## What is needed
In this exercise, reproduce the whole listing exactly.

<<<<

(** * Diligent-Project: the CSV loader and the report materializer

    A shallow embedding of [insert_data.py] and [run_report_to_db.py] and of
    the part of the embedded store (SQLite through Python's [sqlite3] module)
    that the two scripts drive, followed by the properties of the
    specification.

    What is taken from outside the repository:
    - Python's binary64 values are the type of the class [PyFloat]; [int()]
      and [float()] on text are the fields of the class [PyConv];
    - the evaluation of a SELECT text and the engine's draw of a random rowid
      are the fields of the class [Engine];
    - a CSV file is given by the list of dictionaries that [csv.DictReader]
      yields for it (a missing key and a [None] value read the same through
      [dict.get]); undecodable files are not represented;
    - text is ASCII; paths are taken as already normalised strings;
    - the store holds tables only (no views, triggers or column defaults), each
      with its declared columns; a value is stored as it is bound, which is
      what type affinity does to the values the loader binds into the tables
      of [create_tables] ([int] or [None] into INTEGER, [float] or [None]
      into REAL, [str] or [None] into TEXT);
    - no table declares a foreign key into [report_output], so that dropping
      it needs no check;
    - the six names under which the scripts create tables are lower-case
      words, none of them an SQL keyword or the name of a built-in table; a
      store holds such a table under that spelling (SQLite compares names
      without regard to letter case), and the engine reads the name, spliced
      into a statement, as the table of that name. What any other text
      spliced into [SELECT COUNT( * ) FROM ...] counts (a name in other
      letter case, a qualified or quoted name, [sqlite_master], a subquery,
      text that is no SQL) is a field of the class [Engine];
    - [sqlite3] binds a [float] that is a NaN as NULL; the test for NaN is a
      field of the class [PyConv];
    - the [sqlite3] module is the one of Python 3.6 and later with the default
      isolation level: a transaction is opened implicitly before INSERT, and
      DDL statements run in autocommit mode when no transaction is open. *)

From Stdlib Require Import Ascii ZArith Lia.
From stdpp Require Import base option list gmap strings pretty.

Local Open Scope string_scope.
Local Open Scope list_scope.
Local Open Scope Z_scope.

(** ** Python builtins used by the loader *)

(** The type of Python's [float] values. *)
Class PyFloat := { pyfloat : Type }.

Class PyConv `{PyFloat} := {
  (** [int(v)] on a [str]: [None] stands for [ValueError] *)
  py_int : string → option Z;
  (** [float(v)] on a [str]: [None] stands for [ValueError] *)
  py_float : string → option pyfloat;
  (** [math.isnan(x)] *)
  py_isnan : pyfloat → bool;
}.

(** Exceptions that the two scripts can raise or let through. *)
Inductive exn :=
  | ValueError_int (v : string)
  | ValueError_float (v : string)
  | ValueError_unknown_table (table : string)
  | TypeError
  | OverflowError
  | ProgrammingError
  | NoSuchTable (table : string)
  | NoSuchColumn (table column : string)
  | TableExists (table : string)
  | SqlError (sql : string)
  | DatabaseFull
  | DatatypeMismatch
  | ForeignKeyMismatch
  | ForeignKeyFailed.

Inductive result (A : Type) :=
  | Ok (a : A)
  | Raise (e : exn).
Arguments Ok {A} a.
Arguments Raise {A} e.

Definition is_type_conversion_error (e : exn) : bool :=
  match e with
  | ValueError_int _ | ValueError_float _ => true
  | _ => false
  end.

Global Instance result_ret : MRet result := λ A a, Ok a.
Global Instance result_bind : MBind result := λ A B f r,
  match r with
  | Ok a => f a
  | Raise e => Raise e
  end.

(** [for x in l: acc.append(f(x))] with a fallible [f]: the first failure
    aborts the loop. *)
Fixpoint for_each {A B} (f : A → result B) (l : list A) : result (list B) :=
  match l with
  | [] => Ok []
  | x :: l' =>
      match f x with
      | Raise e => Raise e
      | Ok y =>
          match for_each f l' with
          | Raise e => Raise e
          | Ok ys => Ok (y :: ys)
          end
      end
  end.

(** ** The store *)

Module Sqlite.
Section Store.
Context `{PyFloat}.

Inductive value :=
  | VNull
  | VInt (z : Z)
  | VReal (x : pyfloat)
  | VText (s : string).

Definition row := list value.

Inductive coltype := INTEGER | REAL | TEXT.

Record column := Col {
  col_name : string;
  col_type : coltype;
  col_pk : bool;                        (* INTEGER PRIMARY KEY: the rowid alias *)
  col_notnull : bool;                   (* NOT NULL *)
  col_ref : option (string * string);   (* FOREIGN KEY ... REFERENCES table(column) *)
}.

Definition schema := list column.

(** A table: its declared columns and its rows in insertion order. *)
Record table := Table {
  tbl_schema : schema;
  tbl_rows : list row;
}.

(** A database: its tables by name. *)
Abbreviation db := (gmap string table).

(** What the engine does beyond the statements modelled below. *)
Class Engine := {
  (** the table that [CREATE TABLE _ AS <text>] builds from the result set of
      [<text>]; [None] when the text is not a query the engine accepts on
      this database *)
  sql_select : string → db → option table;
  (** the key the engine draws for a NULL rowid once the largest key is
      taken *)
  random_rowid : list row → option Z;
  (** what [SELECT COUNT( * ) FROM <text>] returns for a text that is not one
      of the scripts' own table names: the count, or the engine's error *)
  sql_count : string → db → result nat;
}.
Context `{Engine}.

(** The names under which the two scripts create tables. *)
Definition plain_names : list string :=
  ["categories"; "products"; "customers"; "orders"; "reviews"; "report_output"].

(** [SELECT COUNT( * ) FROM <text>]: one of the scripts' own names is the
    table of that name; any other text is for the engine to resolve. *)
Definition count_from (text : string) (d : db) : result nat :=
  if bool_decide (text ∈ plain_names) then
    match d !! text with
    | Some tb => Ok (length (tbl_rows tb))
    | None => Raise (NoSuchTable text)
    end
  else sql_count text d.

Definition is_null (v : value) : bool :=
  match v with VNull => true | _ => false end.

Definition int64_min : Z := -9223372036854775808.
Definition int64_max : Z := 9223372036854775807.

>>>>

## Worked solution
(** * Diligent-Project: the CSV loader and the report materializer

    A shallow embedding of [insert_data.py] and [run_report_to_db.py] and of
    the part of the embedded store (SQLite through Python's [sqlite3] module)
    that the two scripts drive, followed by the properties of the
    specification.

    What is taken from outside the repository:
    - Python's binary64 values are the type of the class [PyFloat]; [int()]
      and [float()] on text are the fields of the class [PyConv];
    - the evaluation of a SELECT text and the engine's draw of a random rowid
      are the fields of the class [Engine];
    - a CSV file is given by the list of dictionaries that [csv.DictReader]
      yields for it (a missing key and a [None] value read the same through
      [dict.get]); undecodable files are not represented;
    - text is ASCII; paths are taken as already normalised strings;
    - the store holds tables only (no views, triggers or column defaults), each
      with its declared columns; a value is stored as it is bound, which is
      what type affinity does to the values the loader binds into the tables
      of [create_tables] ([int] or [None] into INTEGER, [float] or [None]
      into REAL, [str] or [None] into TEXT);
    - no table declares a foreign key into [report_output], so that dropping
      it needs no check;
    - the six names under which the scripts create tables are lower-case
      words, none of them an SQL keyword or the name of a built-in table; a
      store holds such a table under that spelling (SQLite compares names
      without regard to letter case), and the engine reads the name, spliced
      into a statement, as the table of that name. What any other text
      spliced into [SELECT COUNT( * ) FROM ...] counts (a name in other
      letter case, a qualified or quoted name, [sqlite_master], a subquery,
      text that is no SQL) is a field of the class [Engine];
    - [sqlite3] binds a [float] that is a NaN as NULL; the test for NaN is a
      field of the class [PyConv];
    - the [sqlite3] module is the one of Python 3.6 and later with the default
      isolation level: a transaction is opened implicitly before INSERT, and
      DDL statements run in autocommit mode when no transaction is open. *)

From Stdlib Require Import Ascii ZArith Lia.
From stdpp Require Import base option list gmap strings pretty.

Local Open Scope string_scope.
Local Open Scope list_scope.
Local Open Scope Z_scope.

(** ** Python builtins used by the loader *)

(** The type of Python's [float] values. *)
Class PyFloat := { pyfloat : Type }.

Class PyConv `{PyFloat} := {
  (** [int(v)] on a [str]: [None] stands for [ValueError] *)
  py_int : string → option Z;
  (** [float(v)] on a [str]: [None] stands for [ValueError] *)
  py_float : string → option pyfloat;
  (** [math.isnan(x)] *)
  py_isnan : pyfloat → bool;
}.

(** Exceptions that the two scripts can raise or let through. *)
Inductive exn :=
  | ValueError_int (v : string)
  | ValueError_float (v : string)
  | ValueError_unknown_table (table : string)
  | TypeError
  | OverflowError
  | ProgrammingError
  | NoSuchTable (table : string)
  | NoSuchColumn (table column : string)
  | TableExists (table : string)
  | SqlError (sql : string)
  | DatabaseFull
  | DatatypeMismatch
  | ForeignKeyMismatch
  | ForeignKeyFailed.

Inductive result (A : Type) :=
  | Ok (a : A)
  | Raise (e : exn).
Arguments Ok {A} a.
Arguments Raise {A} e.

Definition is_type_conversion_error (e : exn) : bool :=
  match e with
  | ValueError_int _ | ValueError_float _ => true
  | _ => false
  end.

Global Instance result_ret : MRet result := λ A a, Ok a.
Global Instance result_bind : MBind result := λ A B f r,
  match r with
  | Ok a => f a
  | Raise e => Raise e
  end.

(** [for x in l: acc.append(f(x))] with a fallible [f]: the first failure
    aborts the loop. *)
Fixpoint for_each {A B} (f : A → result B) (l : list A) : result (list B) :=
  match l with
  | [] => Ok []
  | x :: l' =>
      match f x with
      | Raise e => Raise e
      | Ok y =>
          match for_each f l' with
          | Raise e => Raise e
          | Ok ys => Ok (y :: ys)
          end
      end
  end.

(** ** The store *)

Module Sqlite.
Section Store.
Context `{PyFloat}.

Inductive value :=
  | VNull
  | VInt (z : Z)
  | VReal (x : pyfloat)
  | VText (s : string).

Definition row := list value.

Inductive coltype := INTEGER | REAL | TEXT.

Record column := Col {
  col_name : string;
  col_type : coltype;
  col_pk : bool;                        (* INTEGER PRIMARY KEY: the rowid alias *)
  col_notnull : bool;                   (* NOT NULL *)
  col_ref : option (string * string);   (* FOREIGN KEY ... REFERENCES table(column) *)
}.

Definition schema := list column.

(** A table: its declared columns and its rows in insertion order. *)
Record table := Table {
  tbl_schema : schema;
  tbl_rows : list row;
}.

(** A database: its tables by name. *)
Abbreviation db := (gmap string table).

(** What the engine does beyond the statements modelled below. *)
Class Engine := {
  (** the table that [CREATE TABLE _ AS <text>] builds from the result set of
      [<text>]; [None] when the text is not a query the engine accepts on
      this database *)
  sql_select : string → db → option table;
  (** the key the engine draws for a NULL rowid once the largest key is
      taken *)
  random_rowid : list row → option Z;
  (** what [SELECT COUNT( * ) FROM <text>] returns for a text that is not one
      of the scripts' own table names: the count, or the engine's error *)
  sql_count : string → db → result nat;
}.
Context `{Engine}.

(** The names under which the two scripts create tables. *)
Definition plain_names : list string :=
  ["categories"; "products"; "customers"; "orders"; "reviews"; "report_output"].

(** [SELECT COUNT( * ) FROM <text>]: one of the scripts' own names is the
    table of that name; any other text is for the engine to resolve. *)
Definition count_from (text : string) (d : db) : result nat :=
  if bool_decide (text ∈ plain_names) then
    match d !! text with
    | Some tb => Ok (length (tbl_rows tb))
    | None => Raise (NoSuchTable text)
    end
  else sql_count text d.

Definition is_null (v : value) : bool :=
  match v with VNull => true | _ => false end.

Definition int64_min : Z := -9223372036854775808.
Definition int64_max : Z := 9223372036854775807.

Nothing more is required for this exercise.